The two sides met in court this week and on Thursday, Judge Patrick Garcia of the 384th District Court denied Grossman's request to extend an order that would've prevented demolition in the downtown El Paso area known as Duranguito.
"After considering the plea, the response, and the argument of counsel, the Court finds that the plea is without merit and should be denied," wrote Garcia on his order.
"The City continues to obtain favorable rulings in the lawsuits filed by the opposition," celebrated City Attorney Karla Nieman while pointing out Grossman had already filed an appeal.
Within three hours, the 8th Court of Appeals reversed Garcia's ruling: "The Court hereby stays commencement of the Project, including any demolition of buildings within the Project footprint, until the Court has the opportunity to further review this appeal."
The ruling is latest in a showdown between Grossman and the city of El Paso.
The city selected the site south of the convention center as the future home of an arena, the Multipurpose Performing Arts Center.
The Texas Historical Commission had previously issued a permit to the city that would have allowed the demolitions of the buildings to begin in October. Residents who once lived in the area have been relocated except for one.
Grossman for the third time requested a court order to stop the destruction. He maintains the buildings are historic and worthy of preservation.

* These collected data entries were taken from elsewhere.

(* ===== verification/AnalyticsAdapters.v ===== *)
(** * Reporting adapters of the analytics application

    [utilities/http_utilities.py], [adapters/adapter_http], [adapters/adapters_mock],
    [adapters/adapters_factory] and the configuration that selects them.  The
    requests session and tenacity are parameters; pydantic's printer is
    [model_dump_json]. *)

From S2P Require Import Prelude PyStr Base64 Json JsonFacts PyFloat SparkModels JobModels JobRecordClient Contracts Steps Analytics AnalyticsProps.
From Stdlib Require Import Ascii Lia.

(** ** [HttpClient] *)

(** One request and the status code of its response. *)
Record HttpRequest := {
  rq_method : string;
  rq_url : string;
  rq_data : string;
  rq_json : list (string * json);
  rq_headers : list (string * string);
  rq_verify : bool
}.

Record HttpSession (W : Type) := { session_request : HttpRequest -> M W Z }.
Arguments session_request {W}.

(** [response.raise_for_status()] *)
Definition raise_for_status (code : Z) : res unit :=
  if ((400 <=? code) && (code <? 600))%Z then Err (HTTPError ("status " +:+ str_of_Z code)) else Ok ().

(** The exceptions worth another attempt. *)
Definition transient (e : exn) : bool :=
  match e with ConnectionError _ | Timeout _ => true | _ => false end.

Definition request_headers (body : list (string * json)) (headers : list (string * string))
  : list (string * string) :=
  match body with
  | [] => headers
  | _ => if existsb (fun kv => bool_decide (lower kv.1 = "content-type")) headers then headers
         else dict_set "Content-Type" "application/json" headers
  end.

Definition DEFAULT_MAX_RETRIES : nat := 12.

Section Http.
Context {W : Type} (ten : Tenacity W) (http : HttpSession W).

Definition execute (method endpoint data : string) (body : list (string * json)) (verify_ssl : bool)
    (headers : list (string * string)) : M W unit :=
  code ← session_request http {| rq_method := method; rq_url := endpoint; rq_data := data; rq_json := body;
                                 rq_headers := request_headers body headers; rq_verify := verify_ssl |};
  lift (raise_for_status code).

Definition do_request (max_retries : nat) (method endpoint data : string) (body : list (string * json))
    (verify_ssl : bool) (headers : list (string * string)) : M W unit :=
  retry ten unit max_retries transient (execute method endpoint data body verify_ssl headers).

Definition post_with_retry (max_retries : nat) (endpoint data : string) (body : list (string * json))
    (headers : list (string * string)) (verify_ssl : bool) : M W unit :=
  do_request max_retries "POST" endpoint data body verify_ssl headers.

Definition put_with_retry (max_retries : nat) (endpoint data : string) (body : list (string * json))
    (headers : list (string * string)) (verify_ssl : bool) : M W unit :=
  do_request max_retries "PUT" endpoint data body verify_ssl headers.

(** ** The HTTP adapters

    Every exception is logged and swallowed. *)

Context (model_dump_json : json -> string).

Definition event_json (e : OperationalEvent) : json :=
  JObj [("id", JInt (op_id e)); ("name", JStr (op_name e)); ("message", JStr (op_message e));
        ("parameters", JObj (map (fun kv => (kv.1, JStr kv.2)) (op_parameters e)))].

Definition statistics_json (e : StatisticsEvent) : json :=
  JObj [("type", JStr (se_type e)); ("data_base64", JStr (se_data_base64 e))].

Definition http_log_operational_event (endpoint : string) (e : OperationalEvent) : M W unit :=
  try_except (put_with_retry DEFAULT_MAX_RETRIES endpoint (model_dump_json (event_json e)) [] [] false)
    (fun _ => mret ()).

Definition http_record_statistics (endpoint : string) (e : StatisticsEvent) : M W unit :=
  try_except (put_with_retry DEFAULT_MAX_RETRIES endpoint (model_dump_json (statistics_json e)) [] [] false)
    (fun _ => mret ()).

Definition http_log_audit_record (endpoint : string) (a : AuditRecord) : M W unit :=
  try_except
    (message ← lift (au_get_message a);
     put_with_retry DEFAULT_MAX_RETRIES endpoint ""
       [("source", JStr (au_source a)); ("message", JStr message)] [] true)
    (fun _ => mret ()).

(** ** The mock adapters, which only print *)

Definition local_log_operational_event (e : OperationalEvent) : M W unit := _ ← lift (op_get_message e); mret ().
Definition mock_log_audit_record (a : AuditRecord) : M W unit := _ ← lift (au_get_message a); mret ().
Definition mock_record_statistics (e : StatisticsEvent) : M W unit := mret ().

(** ** [AdapterFactory] *)

Inductive ProviderType := Http | Mock.

(** The factory keeps the endpoints for the HTTP provider only. *)
Inductive AdapterFactory :=
| HttpFactory (statistics_recorder_endpoint event_emitter_endpoint audit_record_logger_endpoint : string)
| MockFactory.

Definition new_AdapterFactory (provider_type : ProviderType)
    (statistics_recorder_endpoint event_emitter_endpoint audit_record_logger_endpoint : option string)
  : res AdapterFactory :=
  match provider_type with
  | Http =>
      if ostr_truthy statistics_recorder_endpoint && ostr_truthy event_emitter_endpoint
         && ostr_truthy audit_record_logger_endpoint
      then Ok (HttpFactory (default "" statistics_recorder_endpoint) (default "" event_emitter_endpoint)
                 (default "" audit_record_logger_endpoint))
      else Err (ValueError
             "Statistics, Event emitter and Audit record endpoints must be provided for Http provider type")
  | Mock => Ok MockFactory
  end.

Definition factory_adapters (f : AdapterFactory) : Adapters W :=
  match f with
  | HttpFactory s e a =>
      {| log_operational_event := http_log_operational_event e;
         log_audit_record := http_log_audit_record a;
         record_stats := http_record_statistics s |}
  | MockFactory =>
      {| log_operational_event := local_log_operational_event;
         log_audit_record := mock_log_audit_record;
         record_stats := mock_record_statistics |}
  end.

(** ** Configuration

    [source k] is what the settings classes take a field from when the JSON
    text does not give it (the process environment, then the default). *)

Definition as_provider (j : json) : res ProviderType :=
  s ← as_str j;
  if decide (s = "http") then Ok Http else if decide (s = "mock") then Ok Mock
  else invalid "Input should be 'http' or 'mock'".

Definition setting (source : string -> json) (d : list (string * json)) (k : string) : json :=
  default (source k) (dict_lookup k d).

Definition decode_factory (source : string -> json) (text : string) : res AdapterFactory :=
  validate_json (fun j =>
    d ← as_obj j;
    rec ← as_obj (setting source d "eventRecorderConfiguration");
    provider ← as_provider (setting source rec "providerType");
    s ← as_opt as_str (setting source rec "statisticsRecorderEndpoint");
    e ← as_opt as_str (setting source rec "eventEmitterEndpoint");
    a ← as_opt as_str (setting source rec "auditRecordLoggerEndpoint");
    new_AdapterFactory provider s e a) text.

(** The process's entry point: the adapters are chosen from the environment. *)
Definition run_app {DF} (api : SparkApi W DF) (lax_int : json -> res Z) (source : string -> json)
    (environ : string -> option string) : M W unit :=
  let text := env_str environ "APPLICATION_CONFIGURATION" in
  if negb (str_truthy text)
  then raise (ValueError "Environment variable APPLICATION_CONFIGURATION is not set")
  else factory ← lift (decode_factory source text);
       main api (factory_adapters factory) lax_int environ.
End Http.

(** ** Reporting is harmless *)

Section Harmless.
Context {W DF : Type} {ob : Observed W DF} {ten : Tenacity W} {tl : TenacityLaws ten} {http : HttpSession W}.

Lemma retry_steps (R : W -> W -> Prop) `{!PreOrder R} {A} n p (m : M W A) :
  steps R m -> steps R (retry ten A (S n) p m).
Proof.
  intros Hm. induction n as [|n IH]; intros w; rewrite retry_step; specialize (Hm w);
    destruct (m w) as [w1 [a|e]]; cbn in *; try done.
  - by rewrite andb_false_r.
  - rewrite andb_true_r. destruct (p e); [|done]. etrans; [exact Hm | apply IH].
Qed.

(** A service request touches neither the views nor the output. *)
Context (http_frame : forall rq, steps (same session) (session_request http rq)).
Context (model_dump_json : json -> string).

Lemma put_session endpoint text body headers verify :
  steps (same session) (put_with_retry ten http DEFAULT_MAX_RETRIES endpoint text body headers verify).
Proof.
  unfold put_with_retry, do_request, DEFAULT_MAX_RETRIES. apply retry_steps; [typeclasses eauto|].
  unfold execute. apply steps_bind; [typeclasses eauto | apply http_frame | intros c].
  apply steps_lift. typeclasses eauto.
Qed.

Lemma swallowed (m : M W unit) w : steps (same session) m ->
  exists w', try_except m (fun _ => mret ()) w = (w', Ok ()) /\ session w' = session w.
Proof.
  intros Hm. specialize (Hm w). rewrite try_except_run.
  destruct (m w) as [w1 [[]|e]]; cbn in *; eauto.
Qed.

(** Both providers keep the promise the application relies on. *)
Lemma factory_adapter_laws f : AdapterLaws (factory_adapters ten http model_dump_json f).
Proof.
  destruct f as [s e a|]; split; cbn -[op_get_message au_get_message].
  - intros ev m w _. apply swallowed, put_session.
  - intros au m w _. apply swallowed. apply steps_bind; [typeclasses eauto | | intros t; apply put_session].
    apply steps_lift. typeclasses eauto.
  - intros ev w. apply swallowed, put_session.
  - intros ev m w H. unfold local_log_operational_event. rewrite M_bind_run. cbn [lift]. rewrite H. eauto.
  - intros au m w H. unfold mock_log_audit_record. rewrite M_bind_run. cbn [lift]. rewrite H. eauto.
  - intros ev w. exists w. done.
Qed.
End Harmless.

(** ** Bounded attempts *)

Section Attempts.
Context {W : Type} {ten : Tenacity W} {tl : TenacityLaws ten} (http : HttpSession W).

(** [k] attempts in a row that fail with a transient error. *)
Inductive fails {A} (m : M W A) : nat -> W -> W -> Prop :=
| fails_none w : fails m 0 w w
| fails_once k w w1 w2 e :
    m w = (w1, Err e) -> transient e = true -> fails m k w1 w2 -> fails m (S k) w w2.

Definition final {A} (r : res A) : bool := match r with Err e => negb (transient e) | Ok _ => true end.

Lemma retry_attempts {A} n (m : M W A) w w' r : retry ten A (S n) transient m w = (w', r) ->
  exists k w1, k <= n /\ fails m k w w1 /\ m w1 = (w', r) /\ (k < n -> final r = true).
Proof.
  revert w. induction n as [|n IH]; intros w; rewrite retry_step;
    destruct (m w) as [w1 [a|e]] eqn:Hm.
  - intros [= <- <-]. exists 0, w. split_and!; [lia|constructor|done|done].
  - rewrite andb_false_r. intros [= <- <-]. exists 0, w. split_and!; [lia|constructor|done|lia].
  - intros [= <- <-]. exists 0, w. split_and!; [lia|constructor|done|done].
  - destruct (transient e) eqn:He; cbn [andb Nat.eqb negb].
    + intros H. apply IH in H as (k & w2 & Hk & Hf & H & Hfin). exists (S k), w2.
      split_and!; [lia|by econstructor|done|]. intros Hk'. apply Hfin. lia.
    + intros [= <- <-]. exists 0, w. split_and!; [lia|constructor|done|]. intros _. cbn. by rewrite He.
Qed.

End Attempts.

Grossman contends the city is not taking into account the location, protection, or preservation of a newly discovered Mescalero Apache establishment where the city wants to build a entertainment and sports arena. He says close to 1,000 people lived in the camp between 1778 and 1825 and artifacts may be below the ground.
Grossman and the city have been tangled in litigation for years. A separate case is pending before the Texas Supreme Court.